Definition completion (session : option ident) (start_time end_time : option Z)
    (response : dict) (cost : float) : cc_row :=
  {| cc_session_id := session; cc_client_id := Some (IdStr "C1");
     cc_wrapper_id := Some (IdStr "W1"); cc_invocation_id := Some (IdStr "I1");
     cc_start_time := start_time; cc_end_time := end_time;
     cc_source_name := Some "CEO";
     cc_request_dict := [("model", JStr "gpt-4")];
     cc_response_dict := response;
     cc_cost := cost; cc_latency := 0%float; cc_is_cached := 0 |}.

Definition usage (total prompt completion : json) : dict :=
  [("usage", JObj [("total_tokens", total); ("prompt_tokens", prompt);
                   ("completion_tokens", completion)])].

Definition call (source : option ident) (ts : option Z) : function_call_row :=
  {| fc_source_id := source; fc_session_id := Some S1; fc_timestamp := ts;
     fc_source_name := Some "CEO"; fc_function_name := Some "lookup";
     fc_args_dict := JObj []; fc_returns_dict := JObj [] |}.

Definition message (session : option ident) (ts : option Z) (name : string)
    (state : json) : event_row :=
  {| ev_session_id := session; ev_source_id := Some (IdInt 7); ev_timestamp := ts;
     ev_event_name := Some name; ev_source_name := Some "CTO";
     ev_state_dict := state |}.

Definition two_cents : float := 0x1.47ae147ae147bp-6%float.

Definition no_tables : tables :=
  {| agents := []; chat_completions := Plain []; events := [];
     function_calls := []; oai_clients := []; oai_wrappers := [] |}.

(** The same wrapper id under two sessions. *)
Definition overwrite : tables :=
  {| agents := [agent (Some SA) (Some X) (Some 1)];
     chat_completions := Plain []; events := []; function_calls := [];
     oai_clients := [];
     oai_wrappers := [wrapper (Some SB) (Some X) (Some 2)] |}.

(** Two sessions whose events interleave in time. *)
Definition interleaved : tables :=
  {| agents := [agent (Some S1) (Some X) (Some 30); agent (Some SA) None (Some 5);
                agent (Some S1) None None];
     chat_completions := Plain [completion (Some S1) (Some 20) (Some 10) [] two_cents];
     events := [message (Some S1) (Some 20) "received_message" (JObj []);
                message None (Some 1) "reply" (JObj [])];
     function_calls := [call (Some X) (Some 20)];
     oai_clients := [];
     oai_wrappers := [] |}.

(** A call that never came back: no end time. *)
Definition unanswered : cc_row :=
  completion (Some S1) (Some 20) None [] two_cents.

Definition orphan_start : tables :=
  {| agents := []; chat_completions := Plain [unanswered]; events := [];
     function_calls := []; oai_clients := []; oai_wrappers := [] |}.

(** A message that reports an exit code, and one that does not. *)
Definition crashed : event :=
  state_event (message (Some S1) (Some 50) "received_message"
                 (JObj [("message", JObj [("content", JStr "exitcode: 1 (failed)")])])).

Definition greeting : event :=
  state_event (message (Some S1) (Some 40) "received_message"
                 (JObj [("message", JObj [("content", JStr "hello")])])).

Definition enriched (r : cc_row) (total completion : Z) : cc_enriched :=
  {| cc_base := r; cc_total_tokens := total; cc_prompt_tokens := total - completion;
     cc_completion_tokens := completion;
     cc_cost_per_token := cost_per_token (cc_cost r) total;
     cc_completion_ratio := completion_ratio completion total |}.

(** Three calls, two of them of session [S1]; the second has neither
    start nor end time. *)
Definition ledger : list cc_enriched :=
  [enriched (completion (Some S1) (Some 20) (Some 30) [] two_cents) 100 40;
   enriched (completion (Some S1) None None [] two_cents) 50 10;
   enriched (completion (Some SA) (Some 21) (Some 31) [] two_cents) 7 7].

(** Usage counts that cannot be integers, next to a sound row. *)
Definition garbled : snapshot :=
  {| s_agents := [];
     s_chat_completions :=
       [completion (Some S1) (Some 1) (Some 2) (usage (JInt 10) (JInt 4) (JInt 6)) two_cents;
        completion (Some S1) (Some 3) (Some 4) (usage (JStr "abc") (JInt 4) (JInt 6))
          two_cents];
     s_events := []; s_function_calls := []; s_oai_clients := [];
     s_oai_wrappers := [] |}.

(** A call that used no token, a call without usage, and a paid one. *)
Definition billed : list cc_row :=
  [completion (Some S1) (Some 1) (Some 2) (usage (JInt 0) (JInt 0) (JInt 0)) two_cents;
   completion (Some S1) (Some 3) (Some 4) [] two_cents;
   completion (Some S1) (Some 5) (Some 6) (usage (JInt 100) (JInt 75) (JInt 25))
     two_cents].

(** One agent of session [S1] behind wrapper [X], a call by [X], and a
    call by a component that no configuration table knows. *)
Definition stray_call : function_call_row := call (Some (IdStr "W9")) (Some 25).

Definition with_stray : tables :=
  {| agents := [agent (Some S1) (Some X) (Some 10)];
     chat_completions := Enriched ledger; events := [];
     function_calls := [call (Some X) (Some 20); stray_call];
     oai_clients := []; oai_wrappers := [] |}.

(** A call with an end time and no start time. *)
Definition unstarted : cc_row :=
  completion (Some S1) None (Some 30) [] two_cents.

Definition orphan_end : tables :=
  {| agents := []; chat_completions := Plain [unstarted]; events := [];
     function_calls := []; oai_clients := []; oai_wrappers := [] |}.

(** A session whose only call has neither start nor end time. *)
Definition untimed : cc_enriched :=
  enriched (completion (Some S1) None None [] two_cents) 50 10.

Definition unseen_call : tables :=
  {| agents := [agent (Some S1) (Some X) (Some 10)];
     chat_completions := Enriched [untimed]; events := [];
     function_calls := []; oai_clients := []; oai_wrappers := [] |}.

End Samples.

(** ** More sample snapshots *)

Module MoreSamples.

(** A wrapper whose identifier is the number 0, and a call by it. *)
Definition zero_wrapper : tables :=
  {| agents := [Samples.agent (Some Samples.S1) (Some (IdInt 0)) (Some 1)];
     chat_completions := Plain []; events := [];
     function_calls := [Samples.call (Some (IdInt 0)) (Some 2)];
     oai_clients := []; oai_wrappers := [] |}.

(** A session that is only talk: two received messages. *)
Definition talk : tables :=
  {| agents := []; chat_completions := Plain [];
     events :=
       [Samples.message (Some Samples.S1) (Some 40) "received_message"
          (JObj [("message", JObj [("content", JStr "hello")])]);
        Samples.message (Some Samples.S1) (Some 50) "received_message"
          (JObj [("message", JObj [("content", JStr "exitcode: 1 (failed)")])])];
     function_calls := []; oai_clients := []; oai_wrappers := [] |}.
(** C7. [scheduleSJF] returns, for every process list, the segments of a run
    of its loop in which every non-empty ready list splits around its first
    element of minimal burst: the elements before it have a larger burst,
    the elements after it a burst at least as large.  The sort brings that
    element to the front, the round runs it for its whole burst and keeps
    the sort of the others as the ready list.  The ready processes of equal
    burst are in the order of the arrival-sorted array in every round, so
    the selected process is the first of them in that array.  The sort by
    burst keeps the order of the processes of equal burst, and the sort by
    arrival keeps the input order of the processes of equal arrival. *)
Theorem sjf_tie_break (ps : list Process) :
  let remaining := sort_by (by_ arrival) ps in
  (exists rounds st_end,
     run_through (np_cond remaining) (Binary64.np_step (by_ burst) remaining)
       np_init rounds st_end /\
     Binary64.scheduleSJF ps = Done (np_segments st_end) /\
     forall (j : nat) st ready (i : nat),
       rounds !! j = Some st ->
       enqueueArrivals remaining (np_time st) (np_ready st) (np_i st) = (ready, i) ->
       ready <> [] ->
       exists l1 x l2 later,
         ready = l1 ++ x :: l2 /\
         (forall y, y ∈ l1 -> burst x < burst y) /\
         (forall y, y ∈ l2 -> burst x <= burst y) /\
         sort_by (by_ burst) ready = x :: sort_by (by_ burst) (l1 ++ l2) /\
         (rounds ++ [st_end]) !! S j
         = Some (mkNp i (sort_by (by_ burst) (l1 ++ l2))
                   (num_add (np_time st) (burst x))
                   (np_segments st
                      ++ [run_seg x (np_time st) (num_add (np_time st) (burst x))])) /\
         filter (fun p => burst p = burst x) ready = x :: later /\
         x :: later
         `sublist_of` filter (fun p => burst p = burst x) (take i remaining)) /\
  (forall ready b, filter (fun p => burst p = b) (sort_by (by_ burst) ready)
                   = filter (fun p => burst p = b) ready) /\
  (forall a, filter (fun p => arrival p = a) remaining
             = filter (fun p => arrival p = a) ps).
Proof.
  intros remaining. split_and!.
  - destruct (np_run_total (by_ burst) remaining (equal_bursts_in_array_order remaining))
      as (rounds & st_end & Hrun & Hdone & Hall).
    { intros b. simpl. apply sublist_nil_l. }
    { apply sjf_round_keeps_array_order. }
    exists rounds, st_end. split; [done|]. split; [done|].
    intros j st ready i Hj Hscan Hne.
    destruct (run_through_states _ _ _ _ _ j st Hrun Hj) as (st' & Hj' & Hstep).
    assert (HJ : equal_bursts_in_array_order remaining st).
    { rewrite Forall_forall in Hall. apply Hall.
      eapply list_elem_of_lookup_2. by apply lookup_app_l_Some. }
    destruct (first_min_exists burst ready Hne) as (l1 & x & l2 & Heq & H1 & H2).
    assert (Hfilter : filter (fun p => burst p = burst x) ready
                      = x :: filter (fun p => burst p = burst x) l2).
    { rewrite Heq, filter_app, filter_cons.
      destruct (decide (burst x = burst x)); [|done].
      rewrite (filter_none _ l1); [done|].
      apply Forall_forall. intros y Hy. specialize (H1 y Hy). lia. }
    exists l1, x, l2, (filter (fun p => burst p = burst x) l2).
    split_and!; try done.
    + rewrite Heq. by apply sort_by_first_min.
    + rewrite Hj'. f_equal. unfold Binary64.np_step in Hstep. rewrite Hscan in Hstep.
      destruct ready as [|r ready']; [done|].
      rewrite Heq, (sort_by_first_min burst l1 x l2 H1 H2) in Hstep.
      by injection Hstep.
    + rewrite <- Hfilter. by apply (scan_keeps_array_order remaining st).
  - intros ready b. apply sort_by_stable.
  - intros a. apply sort_by_stable.
Qed.
(** X4: [Swap] exchanges the two vectors, touching neither heap nor
    elements, and swapping again restores the state; swapping a vector
    with itself changes nothing. *)
Theorem Swap_spec this other o o' s :
  vecs s !! this = Some o -> vecs s !! other = Some o' ->
  exists s',
    Swap this other s = (Ret tt, s')
    /\ vecs s' !! this = Some o' /\ vecs s' !! other = Some o
    /\ heap s' = heap s /\ ticks s' = ticks s /\ log s' = log s
    /\ Swap this other s' = (Ret tt, s)
    /\ (this = other -> s' = s).
Proof.
  destruct s as [h v t l]. simpl. intros Ho Ho'.
  destruct (decide (this = other)) as [->|Hne].
  - rewrite Ho in Ho'. injection Ho' as <-.
    assert (Hself : Swap other other (State h v t l) = (Ret tt, State h v t l)).
    { unfold Swap.
      erewrite bind_Ret; [|by apply get_data_eq].
      erewrite bind_Ret; [|by apply get_data_eq].
      erewrite bind_Ret; [|by apply set_data_eq].
      rewrite Vector_eta, (insert_id v other o) by done.
      erewrite bind_Ret; [|by apply set_data_eq].
      rewrite Vector_eta, (insert_id v other o) by done.
      erewrite bind_Ret; [|by apply get_size_eq].
      erewrite bind_Ret; [|by apply get_size_eq].
      erewrite bind_Ret; [|by apply set_size_eq].
      rewrite Vector_eta, (insert_id v other o) by done.
      erewrite set_size_eq; [|done].
      by rewrite Vector_eta, (insert_id v other o). }
    exists (State h v t l). by split_and!.
  - eexists. split; [by apply Swap_eq|]. simpl.
    rewrite lookup_insert_eq, lookup_insert_ne, lookup_insert_eq by done.
    split_and!; try done.
    erewrite Swap_eq;
      [|done|by rewrite lookup_insert_ne, lookup_insert_eq
       |by rewrite lookup_insert_eq].
    do 2 f_equal. apply map_eq. intros i.
    destruct (decide (i = other)) as [->|Hi]; [by rewrite lookup_insert_eq|].
    rewrite lookup_insert_ne by done.
    destruct (decide (i = this)) as [->|Hi']; [by rewrite lookup_insert_eq|].
    by rewrite !lookup_insert_ne.
Qed.

Lemma Vector_dtor_run this buf cap xs s :
  vec_at s this buf cap xs ->
  Vector_dtor this s
  = (Ret tt, State (unplug buf (heap s)) (delete this (vecs s)) (ticks s)
                   (log s ++ (EDtor <$> xs) ++ freed buf)).
Proof.
  destruct s as [h v t l]. intros Hvec. pose proof Hvec as (Hv & Hle & Hbuf).
  simpl in *. destruct buf as [a|].
  - by apply (Vector_dtor_eq this a cap xs).
  - destruct (vec_at_null_nil _ _ _ _ Hvec) as [-> ->]. simpl.
    rewrite app_nil_r. by apply Vector_dtor_null.
Qed.

(** X5: the destructor destroys every element, in index order, before
    it releases the buffer, removes exactly that buffer from the heap,
    and cannot fail.  For a vector without buffer it records no event
    at all, so that default construction followed by destruction leaves
    the state as it was. *)
Theorem Vector_dtor_spec this buf cap xs s :
  vec_at s this buf cap xs ->
  exists s',
    Vector_dtor this s = (Ret tt, s')
    /\ heap s' = unplug buf (heap s)
    /\ vecs s' = delete this (vecs s)
    /\ log s' = log s ++ (EDtor <$> xs) ++ freed buf
    /\ leak_free ((EDtor <$> xs) ++ freed buf)
    /\ (buf = None -> log s' = log s /\ heap s' = heap s)
    /\ (forall new, vecs s !! new = None ->
        (Vector_ctor_default new ;; Vector_dtor new) s = (Ret tt, s)).
Proof.
  intros Hvec. eexists. split; [by eapply Vector_dtor_run|]. simpl.
  split_and!; try done.
  - leak_free_tac.
  - intros ->. destruct (vec_at_null_nil _ _ _ _ Hvec) as [_ ->]. simpl.
    by rewrite app_nil_r.
  - intros new Hnew. destruct s as [h v t l]. simpl in *.
    unfold Vector_ctor_default. erewrite bind_Ret; [|done].
    erewrite Vector_dtor_null; [|by rewrite lookup_insert_eq].
    by rewrite delete_insert_id.
Qed.

(** X6: copy construction followed by destruction of the copy leaves
    heap and objects as they were, having released the buffer of the
    copy only after destroying all the copies. *)
Theorem copy_then_destroy this other obuf ocap xs s :
  vec_at s other obuf ocap xs -> vecs s !! this = None ->
  quiet_from (ticks s) ->
  exists s',
    (Vector_ctor_copy this other ;; Vector_dtor this) s = (Ret tt, s')
    /\ heap s' = heap s /\ vecs s' = vecs s
    /\ exists evs, log s' = log s ++ evs /\ leak_free evs.
Proof.
  intros Hvec Hnew Hq. pose proof Hvec as (Hv & Hle & Hbuf).
  assert (Hne : this <> other) by (intros ->; congruence).
  destruct xs as [|x xs'] eqn:Exs.
  - eexists. split.
    { erewrite bind_Ret; [|by eapply Vector_ctor_copy_nil].
      apply Vector_dtor_null. simpl. by rewrite lookup_insert_eq. }
    simpl. rewrite delete_insert_id by done. split_and!; try done.
    exists []. rewrite app_nil_r. split; [done|constructor].
  - rewrite <- Exs in *.
    destruct (vec_at_buf_Some _ _ _ _ _ Hvec) as (a & ->).
    { subst xs. simpl in Hle. lia. }
    destruct (sat_quiet _ _ _ _ (Vector_ctor_copy_sat this other a ocap xs s Hvec
                ltac:(by subst xs))) as ([] & s' & Hrun & b & Hb & ->).
    { intros s' Hrb. by eapply quiet_not_rolled_back. }
    eexists. split.
    { erewrite bind_Ret; [|exact Hrun].
      eapply (Vector_dtor_eq this b (length xs) xs);
        [by rewrite lookup_insert_eq|].
      by rewrite lookup_insert_eq, cells_of_full. }
    simpl. rewrite !delete_insert_id by done. split_and!; try done.
    eexists. rewrite <- !app_assoc. split; [done|]. leak_free_tac.
Qed.

(** X7: move assignment between two distinct vectors with distinct
    buffers never fails; the target takes over buffer, capacity and
    elements of the source, the source is left without buffer and
    without elements, and the old buffer of the target is released with
    whatever elements the target held, none of them destroyed. *)
Theorem Vector_move_assign_spec this rhs buf cap xs rbuf rcap ys s :
  this <> rhs ->
  vec_at s this buf cap xs -> vec_at s rhs rbuf rcap ys ->
  (forall a, buf = Some a -> rbuf <> Some a) ->
  exists s',
    Vector_move_assign this rhs s = (Ret tt, s')
    /\ vec_at s' this rbuf rcap ys
    /\ vec_at s' rhs None 0 []
    /\ heap s' = unplug buf (heap s)
    /\ log s' = log s ++ abandoned buf xs
    /\ (xs = [] -> leak_free (abandoned buf xs)).
Proof.
  intros Hne Hthis Hrhs Hdisj.
  pose proof Hthis as (Hv & Hle & Hbuf). pose proof Hrhs as (Hrv & Hrle & Hrbuf).
  assert (Hfin : forall h',
    (forall r, rbuf = Some r -> h' !! r = heap s !! r) ->
    vec_at (State h' (<[rhs := {| data_ := RawMemory_default; size_ := 0 |}]>
                        (<[this := {| data_ := {| buffer_ := rbuf; capacity_ := rcap |};
                                      size_ := length ys |}]> (vecs s)))
                  (ticks s) (log s ++ abandoned buf xs)) this rbuf rcap ys
    /\ vec_at (State h' (<[rhs := {| data_ := RawMemory_default; size_ := 0 |}]>
                        (<[this := {| data_ := {| buffer_ := rbuf; capacity_ := rcap |};
                                      size_ := length ys |}]> (vecs s)))
                  (ticks s) (log s ++ abandoned buf xs)) rhs None 0 []).
  { intros h' Hh'. unfold vec_at. simpl.
    rewrite lookup_insert_eq, lookup_insert_ne, lookup_insert_eq by done.
    split_and!; try done. destruct rbuf as [r|]; [|done]. by rewrite Hh'. }
  destruct buf as [a|].
  - eexists. split; [by eapply Vector_move_assign_leak|].
    destruct (Hfin (delete a (heap s))) as [H1 H2].
    { intros r ->. apply lookup_delete_ne. intros ->. by eapply Hdisj. }
    split_and!; try done. intros ->. simpl. leak_free_tac.
  - destruct (vec_at_null_nil _ _ _ _ Hthis) as [-> ->].
    destruct s as [h v t l]. simpl in *. eexists. split.
    { unfold Vector_move_assign, RawMemory_move_assign.
      erewrite bind_Ret.
      2:{ erewrite bind_Ret; [|by apply get_data_eq].
          erewrite bind_Ret; [|by apply set_data_eq].
          erewrite bind_Ret; [|apply get_data_eq; by rewrite lookup_insert_ne].
          erewrite bind_Ret; [|apply set_data_eq; by rewrite lookup_insert_ne].
          simpl. apply Deallocate_null. }
      erewrite bind_Ret; [|apply get_size_eq; rewrite lookup_insert_ne by done;
                            by rewrite lookup_insert_eq].
      erewrite bind_Ret; [|apply set_size_eq; by rewrite lookup_insert_eq].
      erewrite set_size_eq; [|rewrite lookup_insert_ne by done;
                              rewrite lookup_insert_ne by done;
                              by rewrite lookup_insert_eq].
      simpl. reflexivity. }
    simpl. rewrite app_nil_r.
    destruct (Hfin h) as [H1 H2]; [done|]. simpl in H1, H2. rewrite app_nil_r in H1, H2.
    match goal with
    | |- vec_at (State _ ?m _ _) _ _ _ _ /\ _ =>
        replace m with
          (<[rhs := {| data_ := RawMemory_default; size_ := 0 |}]>
             (<[this := {| data_ := {| buffer_ := rbuf; capacity_ := rcap |};
                           size_ := length ys |}]> v))
    end.
    { split_and!; try done. intros _. leak_free_tac. }
    apply map_eq. intros i.
    destruct (decide (i = rhs)) as [->|Hi]; [by rewrite !lookup_insert_eq|].
    rewrite !(lookup_insert_ne _ rhs) by done.
    destruct (decide (i = this)) as [->|Hi']; [by rewrite !lookup_insert_eq|].
    by rewrite !lookup_insert_ne.
Qed.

━━━

# TASK GOAL
Write down, word for word, the lines above from the one containing "Module MoreSamples." through the one containing "the selected process", both ends included.

# SOLUTION FOR THIS EXERCISE
Module MoreSamples.

(** A wrapper whose identifier is the number 0, and a call by it. *)
Definition zero_wrapper : tables :=
  {| agents := [Samples.agent (Some Samples.S1) (Some (IdInt 0)) (Some 1)];
     chat_completions := Plain []; events := [];
     function_calls := [Samples.call (Some (IdInt 0)) (Some 2)];
     oai_clients := []; oai_wrappers := [] |}.

(** A session that is only talk: two received messages. *)
Definition talk : tables :=
  {| agents := []; chat_completions := Plain [];
     events :=
       [Samples.message (Some Samples.S1) (Some 40) "received_message"
          (JObj [("message", JObj [("content", JStr "hello")])]);
        Samples.message (Some Samples.S1) (Some 50) "received_message"
          (JObj [("message", JObj [("content", JStr "exitcode: 1 (failed)")])])];
     function_calls := []; oai_clients := []; oai_wrappers := [] |}.
(** C7. [scheduleSJF] returns, for every process list, the segments of a run
    of its loop in which every non-empty ready list splits around its first
    element of minimal burst: the elements before it have a larger burst,
    the elements after it a burst at least as large.  The sort brings that
    element to the front, the round runs it for its whole burst and keeps
    the sort of the others as the ready list.  The ready processes of equal
    burst are in the order of the arrival-sorted array in every round, so
    the selected process is the first of them in that array.  The sort by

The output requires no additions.